TASK ITEM:
Select every line below containing the word "held".

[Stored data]
- - - - -
Definition sadd (key : bytes) (members : list bytes) : prog (result Z) :=
  meta <-? meta_or_new TSet st slot key ;;
  acc <- fold_ members (sadd_scan key (c_version meta)) (∅, []) ;;
  let fresh := acc.2 in
  let bytes := u64 (c_bytes meta + sum_lens fresh) in
  if st_max st <? bytes then Ret (Err ValueTooLarge)
  else
    put_fields (st_ns st) slot key (c_version meta) ((λ m, (m, [])) <$> fresh) ;;;
    now <- clock ;;
    kvput (meta_key st slot key)
      (ComplexMeta_encode (resized meta (u32 (c_size meta + u32 (len fresh))) bytes now)) ;;;
    Ret (Ok (len fresh)).

(** One turn of [srem]'s loop: (removed, meta.bytes). *)
Definition srem_member (key : bytes) (version : Z) (acc : Z * Z) (m : bytes) : prog (Z * Z) :=
  sk <- unwrap (subkey_envelope (st_ns st) slot key version m) ;;
  existed <- kvdelete sk ;;
  Ret (if existed then (u64 (acc.1 + 1), saturating_sub acc.2 (len m)) else acc).

Definition srem (key : bytes) (members : list bytes) : prog (result Z) :=
  o <-? set_read_meta key ;;
  match o with
  | None => Ret (Ok 0)
  | Some meta =>
      acc <- fold_ members (srem_member key (c_version meta)) (0, c_bytes meta) ;;
      let '(removed, bytes) := acc in
      finish_removal st slot key meta removed bytes
  end.

Definition sismember (key member : bytes) : prog (result bool) :=
  o <-? set_read_meta key ;;
  match o with
  | None => Ret (Ok false)
  | Some meta =>
      sk <- unwrap (subkey_envelope (st_ns st) slot key (c_version meta) member) ;;
      v <- kvget sk ;;
      Ret (Ok (bool_decide (is_Some v)))
  end.

Definition smismember (key : bytes) (members : list bytes) : prog (result (list bool)) :=
  collect_ members (sismember key).

Definition set_stored_bytes (key : bytes) : prog (result (option Z)) :=
  o <-? set_read_meta key ;; Ret (Ok (c_bytes <$> o)).

Definition smembers (key : bytes) : prog (result (list bytes)) :=
  o <-? set_read_meta key ;;
  match o with
  | None => Ret (Ok [])
  | Some meta =>
      prefix <- unwrap (subkey_prefix (st_ns st) slot key (c_version meta)) ;;
      rows <- for_each_prefix prefix ;;
      Ret (Ok (map (λ r : bytes * bytes, drop (length prefix) r.1) rows))
  end.

Definition scard (key : bytes) : prog (result Z) :=
  o <-? set_read_meta key ;; Ret (Ok (match o with Some m => c_size m | None => 0 end)).

Definition sreplace (key : bytes) (members : list bytes) : prog (result Z) :=
  let distinct := (hash_iter (gset_to_gmap tt (list_to_set members : keyset))).*1 in
  if st_max st <? sum_lens distinct then Ret (Err ValueTooLarge)
  else
    kvdelete (meta_key st slot key) ;;;
    match members with
    | [] => Ret (Ok 0)
    | _ => _ <-? sadd key members ;; scard key
    end.

(** One turn of [sop]'s fold, and whether to go on. *)
Definition sop_step (op : SetOp) (acc other : keyset) : keyset :=
  match op with
  | Inter => acc ∩ other
  | Union => acc ∪ other
  | Diff => acc ∖ other
  end.

Fixpoint sop_loop (op : SetOp) (acc : keyset) (rest : list bytes)
    : prog (result (keyset)) :=
  match rest with
  | [] => Ret (Ok acc)
  | k :: rest =>
      l <-? smembers k ;;
      let acc := sop_step op acc (list_to_set l) in
      if decide (acc = ∅ ∧ op ≠ Union) then Ret (Ok acc) else sop_loop op acc rest
  end.

Definition sop (op : SetOp) (keys : list bytes) : prog (result (list bytes)) :=
  match keys with
  | [] => Ret (Ok [])
  | first :: rest =>
      _ <-? collect_ keys set_read_meta ;;
      l <-? smembers first ;;
      acc <-? sop_loop op (list_to_set l) rest ;;
      Ret (Ok (hash_iter (gset_to_gmap tt acc)).*1)
  end.

Definition spop (key : bytes) (count : Z) : prog (result (list bytes)) :=
  if count =? 0 then Ret (Ok [])
  else
    members <-? smembers key ;;
    let take_n := i64 (Z.min count (len members)) in
    members <- random_pick members take_n ;;
    match members with
    | [] => Ret (Ok [])
    | _ => _ <-? srem key members ;; Ret (Ok members)
    end.

Definition srandmember (key : bytes) (count : Z) : prog (result (list bytes)) :=
  members <-? smembers key ;;
  picked <- random_pick members count ;;
  Ret (Ok picked).

Definition smove (src dst member : bytes) : prog (result bool) :=
  o <-? set_read_meta src ;;
  match o with
  | None => Ret (Ok false)
  | Some _ =>
      _ <-? set_read_meta dst ;;
      held <-? sismember src member ;;
      if negb held then Ret (Ok false)
      else if decide (src = dst) then Ret (Ok true)
      else
        _ <-? sadd dst [member] ;;
        _ <-? srem src [member] ;;
        Ret (Ok true)
  end.
End SetStore.

(** ** Sets of members *)

(** The bytes a set is charged for: its members' lengths. *)
Definition set_weight (X : keyset) : Z := weight member_weight (gset_to_gmap [] X).

(** The key holds the set [X], an absent key holding the empty one. *)
Definition set_at (a : addr) (now : Z) (m : kvmap) (X : keyset) : Prop :=
  ∃ H, repr TSet member_weight a now m H ∧ dom (contents H) = X.

Lemma weight_dom (F : kvmap) : weight member_weight F = set_weight (dom F).
Proof.
  unfold set_weight. induction F as [|k v F Hk IH] using map_ind; [done|].
  rewrite dom_insert_L, gset_to_gmap_union_singleton.
  rewrite !weight_insert_new; [by rewrite IH|..|done].
  apply lookup_gset_to_gmap_None. by apply not_elem_of_dom.
Qed.

Lemma set_weight_nonneg X : 0 <= set_weight X.
Proof. apply weight_nonneg, member_weight_pos. Qed.

Lemma set_weight_singleton m : set_weight {[m]} = len m.
Proof.
  unfold set_weight. rewrite <-(right_id_L ∅ (∪) {[m]}), gset_to_gmap_union_singleton.
  rewrite gset_to_gmap_empty, weight_insert_new, weight_empty by done. unfold member_weight. lia.
Qed.

Lemma set_weight_union X Y : X ## Y → set_weight (X ∪ Y) = set_weight X + set_weight Y.
Proof.
  unfold set_weight. revert Y. induction X as [|x X Hx IH] using set_ind_L; intros Y HXY.
  { by rewrite (left_id_L ∅ (∪)), gset_to_gmap_empty, weight_empty. }
  rewrite <-(assoc_L (∪)), !gset_to_gmap_union_singleton.
  rewrite !weight_insert_new; [rewrite IH; [lia|set_solver]|..];
    apply lookup_gset_to_gmap_None; set_solver.
Qed.

Lemma set_weight_mono X Y : X ⊆ Y → set_weight X <= set_weight Y.
Proof.
  intros HXY. rewrite (union_difference_L X Y HXY), set_weight_union by set_solver.
  pose proof (set_weight_nonneg (Y ∖ X)). lia.
Qed.

Lemma sum_lens_nodup l :
  NoDup l → set_weight (list_to_set l) < 2 ^ 64 → sum_lens l = set_weight (list_to_set l).
Proof.
  unfold sum_lens. induction l as [|m l IH] using rev_ind; intros Hnd Hw.
  { unfold set_weight. cbn. by rewrite gset_to_gmap_empty, weight_empty. }
  apply NoDup_app in Hnd as (Hl & Hm & _). rewrite list_to_set_app_L in Hw |- *. cbn in Hw |- *.
  rewrite (right_id_L ∅ (∪)) in Hw |- *.
  assert (list_to_set l ## ({[m]} : keyset)) by set_solver.
  rewrite set_weight_union, set_weight_singleton in Hw |- * by done.
  rewrite foldl_app. cbn. rewrite IH by (done || lia). apply wrap_id.
  pose proof (set_weight_nonneg (list_to_set l)). unfold in_width. lia.
Qed.

Lemma size_dom_Z (F : kvmap) : Z.of_nat (size F) = Z.of_nat (size (dom F)).
Proof. by rewrite size_dom. Qed.

Lemma size_split (X Y : keyset) : (size X = size (X ∖ Y) + size (X ∩ Y))%nat.
Proof.
  rewrite <-size_union by set_solver. f_equal. apply set_eq. intros x.
  destruct (decide (x ∈ Y)); set_solver.
Qed.

Section SetProofs.
Context `{HI : HashIter} (st : store) (slot : Z) (key : bytes).
Abbreviation a := (mkAddr (st_ns st) slot key).
Context (Ha : addr_wf a).

(** What an operation made of the set, at every instant. *)
Definition set_turns (X X' : keyset) (w w' : world kvmap) : Prop :=
  ∀ now, set_at a now (w_kv w) X → set_at a now (w_kv w') X'.
Definition set_makes (X X' : keyset) (w w' : world kvmap) : Prop :=
  ∀ now, X = ∅ ∨ set_at a now (w_kv w) X → set_at a now (w_kv w') X'.

Lemma set_at_repr now now' m X H :
  repr TSet member_weight a now m H → dom (contents H) = X →
  set_at a now' m X → repr TSet member_weight a now' m H.
Proof.
  intros HH HX (H' & HH' & HX'). destruct H as [F|], H' as [F'|]; cbn [contents] in *.
  - destruct HH as (Hne & meta & (row & Hrow & Hl & Hd) & HF & Hs & Hb).
    destruct HH' as (Hne' & meta' & (row' & Hrow' & Hl' & Hd') & HF' & Hs' & Hb').
    split; [done|]. assert (row' = row) by congruence. subst row'.
    assert (meta' = meta) by congruence. subst meta'. exists meta. split_and!; eauto.
  - destruct HH as [Hne _]. destruct Hne. apply dom_empty_iff_L. rewrite HX, <-HX'. apply dom_empty_L.
  - destruct HH' as [Hne _]. destruct Hne. apply dom_empty_iff_L. rewrite HX', <-HX. apply dom_empty_L.
  - done.
Qed.

Lemma contents_empty now m H : repr TSet member_weight a now m H → dom (contents H) = (∅ : keyset) → H = None.
Proof.
  destruct H as [F|]; [|done]. cbn. intros [Hne _] E%dom_empty_iff_L. done.
Qed.

Lemma turns_set H H' X X' w w' :
  repr TSet member_weight a (w_clock w 0%nat) (w_kv w) H →
  dom (contents H) = X → dom (contents H') = X' →
  turns TSet member_weight a H H' w w' → set_turns X X' w w'.
Proof.
  intros HH HX HX' Ht now Hnow. exists H'. split; [|done]. apply Ht. by eapply set_at_repr.
Qed.

Lemma makes_set H F' X X' w w' :
  repr TSet member_weight a (w_clock w 0%nat) (w_kv w) H →
  dom (contents H) = X → dom F' = X' →
  makes TSet member_weight a H F' w w' → set_makes X X' w w'.
Proof.
  intros HH HX HX' Ht now Hnow. exists (Some F'). split; [|done]. apply Ht.
  destruct Hnow as [->|Hnow]; [left|right].
  - by eapply contents_empty.
  - by eapply set_at_repr.
Qed.

Lemma wp_sadd_scan v members w Q :
  let X := dom (rows_at Subkey a v (w_kv w)) in
  (∀ seen fresh, NoDup fresh → list_to_set fresh = (list_to_set members : keyset) ∖ X →
     Q (seen, fresh) w) →
  wp (fold_ members (sadd_scan st slot key v) (∅, [])) w Q.
Proof.
  intros X HQ.
  apply (wp_fold (λ l' acc w', w' = w ∧ NoDup acc.2 ∧ list_to_set acc.2 = acc.1 ∖ X ∧
    acc.1 ∪ list_to_set l' = (list_to_set members : keyset))).
  - split_and!; [done|constructor|set_solver|set_solver].
  - intros m l' [seen fresh] w' (-> & Hnd & Hf & E). cbn [fst snd] in *. unfold sadd_scan.
    eapply wp_unwrap; [by apply (skey_ok a)|]. cbn [fst snd]. case_decide as Hm.
    { wp_op. split_and!; [done..|]. cbn in *. set_solver. }
    wp_op. wp_op. cbn [fst snd]. rewrite <-lookup_rows_at.
    destruct (rows_at _ _ _ _ !! m) as [x|] eqn:Ex.
    + apply elem_of_dom_2 in Ex. split_and!; [done..| |]; cbn in *; set_solver.
    + apply not_elem_of_dom in Ex. split_and!; [done| |..].
      * apply NoDup_app. split_and!; [done| |apply NoDup_singleton]. set_solver.
      * rewrite list_to_set_app_L. cbn. set_solver.
      * cbn in *. set_solver.
  - intros [seen fresh] w' (-> & Hnd & Hf & E). cbn in *. apply HQ; [done|].
    rewrite Hf. set_solver.
Qed.

Lemma fresh_rows_dom (fresh : list bytes) (F : kvmap) :
  dom (list_to_map ((λ m, (m, [])) <$> fresh) ∪ F) = list_to_set fresh ∪ dom F.
Proof.
  rewrite dom_union_L. f_equal. rewrite dom_list_to_map_L. f_equal.
  induction fresh; cbn; congruence.
Qed.

Lemma wp_sadd members (X Y : keyset) w Q :
  Y = list_to_set members → members ≠ [] →
  env_ok w → headroom w → set_at a (w_clock w 0%nat) (w_kv w) X →
  set_weight (X ∪ Y) < 2 ^ 64 → Z.of_nat (size (X ∪ Y)) < 2 ^ 32 →
  (∀ r w', effect a w w' →
     (if st_max st <? set_weight (X ∪ Y)
      then r = Err ValueTooLarge ∧ set_turns X X w w'
      else r = Ok (Z.of_nat (size (Y ∖ X))) ∧ set_makes X (X ∪ Y) w w') → Q r w') →
  wp (sadd st slot key members) w Q.
Proof.
  intros EY Hne Henv Hroom (H & HH & HX) Hw Hs HQ. unfold sadd. apply wp_try.
  apply (wp_meta_or_new TSet member_weight st slot key H); [done..|].
  intros meta w1 [Hb Hv64 Hrows Hsize Hbytes Hver He Hrepr]. apply wp_bind.
  apply wp_sadd_scan. rewrite Hrows, HX, <-EY. intros seen fresh Hnd Hfresh. cbn [snd].
  assert (Hsplit : X ∪ Y = X ∪ Y ∖ X) by (apply set_eq; intros x; destruct (decide (x ∈ X)); set_solver).
  assert (Hsum : sum_lens fresh = set_weight (Y ∖ X)).
  { rewrite <-Hfresh. apply sum_lens_nodup; [done|]. rewrite Hfresh.
    pose proof (set_weight_mono (Y ∖ X) (X ∪ Y) ltac:(set_solver)). lia. }
  assert (Htot : c_bytes meta + sum_lens fresh = set_weight (X ∪ Y)).
  { rewrite Hbytes, weight_dom, HX, Hsum, Hsplit, set_weight_union by set_solver. lia. }
  assert (Hlen : len fresh = Z.of_nat (size (Y ∖ X))).
  { rewrite <-Hfresh. by rewrite size_list_to_set. }
  assert (Hsz : Z.of_nat (size (X ∪ Y)) = Z.of_nat (size X) + Z.of_nat (size (Y ∖ X))).
  { rewrite Hsplit, size_union by set_solver. lia. }
  pose proof (set_weight_nonneg (X ∪ Y)).
  rewrite Htot, wrap_id by (unfold in_width; lia).
  destruct (st_max st <? set_weight (X ∪ Y)).
  { wp_op. apply HQ; [done|]. split; [done|]. by eapply turns_set. }
  apply wp_bind. apply (wp_put_fields a); [done|done|done|apply He| |].
  { replace (((λ m, (m, [])) <$> fresh).*1) with fresh; [done|]. clear. induction fresh; cbn; congruence. }
  rewrite Hrows. intros w2 Hrw. wp_op. wp_op. wp_op.
  pose proof (fresh_rows_dom fresh (contents H)) as Hdom.
  set (G := list_to_map ((λ m, (m, [])) <$> fresh) ∪ contents H) in *.
  assert (HG : dom G = X ∪ Y) by (rewrite Hdom, Hfresh, HX; set_solver).
  rewrite Hlen, Hsize, size_dom_Z, HX.
  rewrite (wrap_id 32 (Z.of_nat (size (Y ∖ X)))) by (unfold in_width; lia).
  rewrite wrap_id by (unfold in_width; lia). rewrite <-Hsz.
  apply HQ.
  - apply close_effect. eapply effect_trans; [done|]. by eapply rows_written_effect.
  - split; [done|]. eapply makes_set; [done..|]. intros now Hnow.
    apply close_repr; [by apply Hb|apply Hrw| | | |unfold in_width; lia|unfold in_width; lia|].
    + intros E. rewrite E, dom_empty_L in HG. destruct members as [|m members]; [done|].
      cbn in EY. set_solver.
    + by rewrite <-HG, size_dom.
    + by rewrite weight_dom, HG.
    + apply clock_ok_64. eapply effect_clocks; [by eapply rows_written_effect|].
      eapply effect_clocks; [done|]. apply Henv.
Qed.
- - - - -
ANSWER FOR THE TASK:
      held <-? sismember src member ;;
      if negb held then Ret (Ok false)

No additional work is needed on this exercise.